Figure 3. Extracellular field potential generated by a single granule cell.

(A) Schematic representation of a granule cell according to the model of Diwakar et al. [27]. The granule cell generates synaptic responses in the dendritic endings and action potentials in the axon hillock. This forms two current sinks, with the axon hillock giving by far the major contribution. The broken arrows depict the current flow, colors indicate the major neuronal comportments. The Na+ channels are concentrated in axon hillock, as indicated by immunohistochemistry [43], the excitatory and inhibitory synaptic channels are located in the terminal dendritic compartments. The circuit schematics on the left shows the flow of transmembrane current over the extracellular resistance. The extracellular potentials generated by different compartments of the granule cell model are shown to the left (same colors as in the neuron compartments). Notice that the extracellular potential is the largest in correspondence of the hillock, where Na+ channels have the highest density. (B) Extracellular field potential generated by a single granule cell “seen” from an electrode covering soma, dendrites and axon hillock (corresponding to a granular layer sink). Both in A and B, the neuron responds to the synchronous activation of all four mossy fibers (and all four inhibitory synapses, when active). Both in A and B, the neuron generates a single spike when synaptic inhibition is active, while it generates a doublet when synaptic inhibition is turned off.

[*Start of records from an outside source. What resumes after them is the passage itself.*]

Lemma sort_rows_spec rows out :
  sort_rows rows = Some out ->
  Permutation rows out
  /\ StronglySorted key_le out
  /\ filter is_major out = filter is_major rows.
Proof.
  unfold sort_rows. destruct (all_keys rows) as [ks|] eqn:Hk; [|discriminate].
  intros [= <-]. destruct (all_keys_spec _ _ Hk) as [Hm Hkeys].
  set (dec := combine ks rows) in *.
  pose proof (py_sorted_perm _ _ pair_ltb (@fst (nat * nat) CardRecord) false dec) as Hperm.
  split; [|split].
  - rewrite <- Hm at 1. apply Permutation_map, Hperm.
  - apply strongly_sorted_map
      with (R := fun a b : (nat * nat) * CardRecord => pair_ltb (fst b) (fst a) = false).
    + intros a b Ha Hb Hab.
      apply (Permutation_in _ (Permutation_sym Hperm)) in Ha, Hb.
      exists (fst a), (fst b). auto.
    + apply py_sorted_asc_sorted;
        [apply pair_ltb_irrefl | apply pair_ltb_trans | apply pair_ltb_negtrans].
  - rewrite <- Hm at 1. rewrite !filter_map_snd. f_equal.
    assert (E : forall l, (forall p, In p l -> In p dec) ->
                filter (fun p => is_major (snd p)) l
                = filter (fun p => (fst (fst p) =? 0) && (snd (fst p) =? 0)) l).
    { intros l Hl. apply filter_ext_in. intros p Hp. specialize (Hkeys _ (Hl _ Hp)).
      destruct (is_major (snd p)) eqn:Hmaj.
      - rewrite (sort_key_major _ Hmaj) in Hkeys. injection Hkeys as <-. reflexivity.
      - pose proof (sort_key_minor_order _ _ Hmaj Hkeys) as H1.
        symmetry. apply andb_false_iff. left. apply Nat.eqb_neq. lia. }
    rewrite (E dec) by auto.
    rewrite E by (intros p Hp; apply (Permutation_in _ (Permutation_sym Hperm)), Hp).
    apply py_sorted_stable.
    intros a b Fa Fb. apply andb_true_iff in Fa, Fb.
    rewrite !Nat.eqb_eq in Fa, Fb.
    destruct (pair_ltb (fst a) (fst b)) eqn:F; [|reflexivity].
    apply pair_ltb_spec in F. lia.
Qed.

Lemma sort_rows_total rows :
  (forall r, In r rows -> In (suit_arcana r) (map fst PAGES)) ->
  exists out, sort_rows rows = Some out.
Proof.
  intros H. unfold sort_rows.
  assert (K : exists ks, all_keys rows = Some ks).
  { induction rows as [|r rows IH]; simpl; [eexists; reflexivity|].
    destruct IH as [ks Hks]; [intros r' Hr'; apply H; right; exact Hr'|].
    rewrite Hks. specialize (H r (or_introl eq_refl)).
    assert (exists k, sort_key r = Some k) as [k ->].
    { unfold sort_key. simpl in H.
      destruct H as [<- | [<- | [<- | [<- | [<- | []]]]]]; eexists; reflexivity. }
    eexists. reflexivity. }
  destruct K as [ks ->]. eexists. reflexivity.
Qed.

(** *** The subtitle *)

Lemma looks_like_subtitle_iff txt pat :
  looks_like_subtitle txt pat = true <-> passes_subtitle_heuristic txt pat.
Proof.
  unfold looks_like_subtitle, passes_subtitle_heuristic.
  destruct txt as [|c t].
  - simpl. split; [discriminate | intros [H _]; congruence].
  - cbn [nonempty negb]. destruct (re_search pat (c :: t)) as [m|]; cbn [is_some].
    + split; [discriminate | intros (_ & H & _); discriminate].
    + rewrite !andb_true_iff, !Nat.leb_le. split.
      * intros [[H1 H2] H3]. repeat split; try discriminate; try assumption.
        exists c, t. auto.
      * intros (_ & _ & [H1 H2] & (c' & t' & [= <- <-] & Hc)). auto.
Qed.

Lemma next_text_find soup e :
  next_text soup e = find (fun s => nonempty (strip s)) (following_texts soup e).
Proof.
  unfold next_text, following_texts. generalize (next_elements soup e) as l.
  induction l as [|[p n] l IH]; [reflexivity|]. cbn [find flat_map snd].
  destruct n as [s|nm a cs]; cbn [app find].
  - destruct (nonempty (strip s)); [reflexivity | exact IH].
  - exact IH.
Qed.

Lemma find_first_nonblank blanks s rest :
  Forall is_blank blanks -> strip s <> [] ->
  find (fun s => nonempty (strip s)) (blanks ++ s :: rest) = Some s.
Proof.
  intros Hb Hs. induction Hb as [|b blanks Hb _ IH]; simpl.
  - destruct (strip s); [congruence | reflexivity].
  - unfold is_blank in Hb. rewrite Hb. simpl. exact IH.
Qed.

Lemma find_all_blank texts :
  Forall is_blank texts -> find (fun s => nonempty (strip s)) texts = None.
Proof.
  induction 1 as [|b texts Hb _ IH]; [reflexivity|]. simpl.
  unfold is_blank in Hb. rewrite Hb. simpl. exact IH.
Qed.

Lemma subtitle_of_rule soup pat t : subtitle_rule soup pat t (subtitle_of soup t pat).
Proof.
  unfold subtitle_rule, subtitle_of. cbn zeta. rewrite next_text_find. split.
  - intros blanks s rest E Hb Hs. rewrite E, (find_first_nonblank _ _ _ Hb Hs).
    destruct (looks_like_subtitle (strip s) pat) eqn:Hl.
    + apply looks_like_subtitle_iff in Hl. split; [tauto | contradiction].
    + assert (Hn : ~ passes_subtitle_heuristic (strip s) pat).
      { intros H. apply looks_like_subtitle_iff in H. congruence. }
      split; [|reflexivity]. split; [intros E'; symmetry in E'; contradiction | contradiction].
  - intros Hb. rewrite (find_all_blank _ Hb). reflexivity.
Qed.

(** *** The Page Parser, the extractor and the driver *)

Lemma forall2_map (B C : Type) (P : B -> C -> Prop) (f : B -> C) (l : list B) :
  (forall x, In x l -> P x (f x)) -> Forall2 P l (map f l).
Proof.
  induction l as [|x l IH]; intros H; simpl; constructor.
  - apply H. left. reflexivity.
  - apply IH. intros y Hy. apply H. right. exact Hy.
Qed.

Lemma split_head_spec (sep : ascii) (u : str) :
  let b := hd [] (split sep u) in
  ~ In sep b /\ (u = b \/ exists q, u = b ++ sep :: q).
Proof.
  induction u as [|c t IH]; simpl.
  - split; [tauto | left; reflexivity].
  - destruct (c =? sep)%char eqn:E.
    + apply Ascii.eqb_eq in E. subst c. simpl. split; [tauto | right; exists t; reflexivity].
    + apply Ascii.eqb_neq in E. cbn zeta in IH.
      destruct (split sep t) as [|h r] eqn:Hs; simpl in *.
      * destruct IH as [_ [-> | (q & ->)]].
        -- split; [intros [H | []]; congruence | left; reflexivity].
        -- split; [intros [H | []]; congruence | right; exists q; reflexivity].
      * destruct IH as [Hn [-> | (q & ->)]].
        -- split; [intros [H | H]; [congruence | tauto] | left; reflexivity].
        -- split; [intros [H | H]; [congruence | tauto] | right; exists q; reflexivity].
Qed.

Section ParserProperties.
Variable urljoin : str -> str -> str.
Variable get_soup : str -> exn + node.
Variable noscript_soup : list node -> option node.

(** The subtitle of a record is decided by the first non-blank string that
    follows the start of its title node in document order, the strings of
    the title node included, and by that string alone: the subtitle is that
    string, stripped, if and only if it passes the subtitle heuristic (not
    empty, no match of the title pattern, a length from 3 to 60, an
    upper-case first character); otherwise, and when no such string follows,
    the subtitle is empty. *)
Theorem subtitle_is_next_text_iff_heuristic suit url_path ev rs :
  parse_card_page urljoin get_soup noscript_soup suit url_path = (ev, inr rs) ->
  exists soup,
    get_soup (urljoin BASE url_path) = inr soup
    /\ Forall2 (fun title_el r =>
                  subtitle_rule soup (title_regex_for suit) title_el (subtitle r))
               (title_nodes (title_regex_for suit) soup) rs.
Proof.
  unfold parse_card_page.
  destruct (get_soup (urljoin BASE url_path)) as [e|soup]; [discriminate|].
  intros [= _ <-]. exists soup. split; [reflexivity|].
  apply forall2_map. intros t _. unfold card_of. cbn [subtitle]. apply subtitle_of_rule.
Qed.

In order to reconstruct the LFP, the mossy fibers were activated using either a single pulse to mimic electrical stimulation for in vitro simulations or short high-frequency trains mimicking punctate sensory stimulation for in vivo simulations (Figure 4) [6], [7], [8]. The proportions of mossy fiber – granule cell connections were identified by BSS (Table 2). Golgi cell inhibition was assumed to occur synchronously after 4 ms on all the granule cells [10], [16], [73], [74]. The LFP was then reconstructed by convolving granule cell responses evoked by mossy fiber activity in time and space through jitter functions (ReConv, see Methods). Since the granule cells emit ascending axons bifurcating into the parallel fibers as they reach the molecular layer, an electrode located into a granule cell cluster would detect the signal from the spike current sink, while an electrode located into the axon bundle would be recording from the source [2]. Accordingly, the sign of the simulated field potential was inverted in the two cases explaining the experimental observations (Figure 4). In particular in vivo, by moving the stimulation point on the whisker pad, the T and C waves recorded from the granular layer change disproportionately and can even assume opposite sign. This could be easily explained if T and C, which depend on the trigeminal and cortical input, were generated by different granule cell clusters contributing either to sink or source signals (cf. Figure 1B).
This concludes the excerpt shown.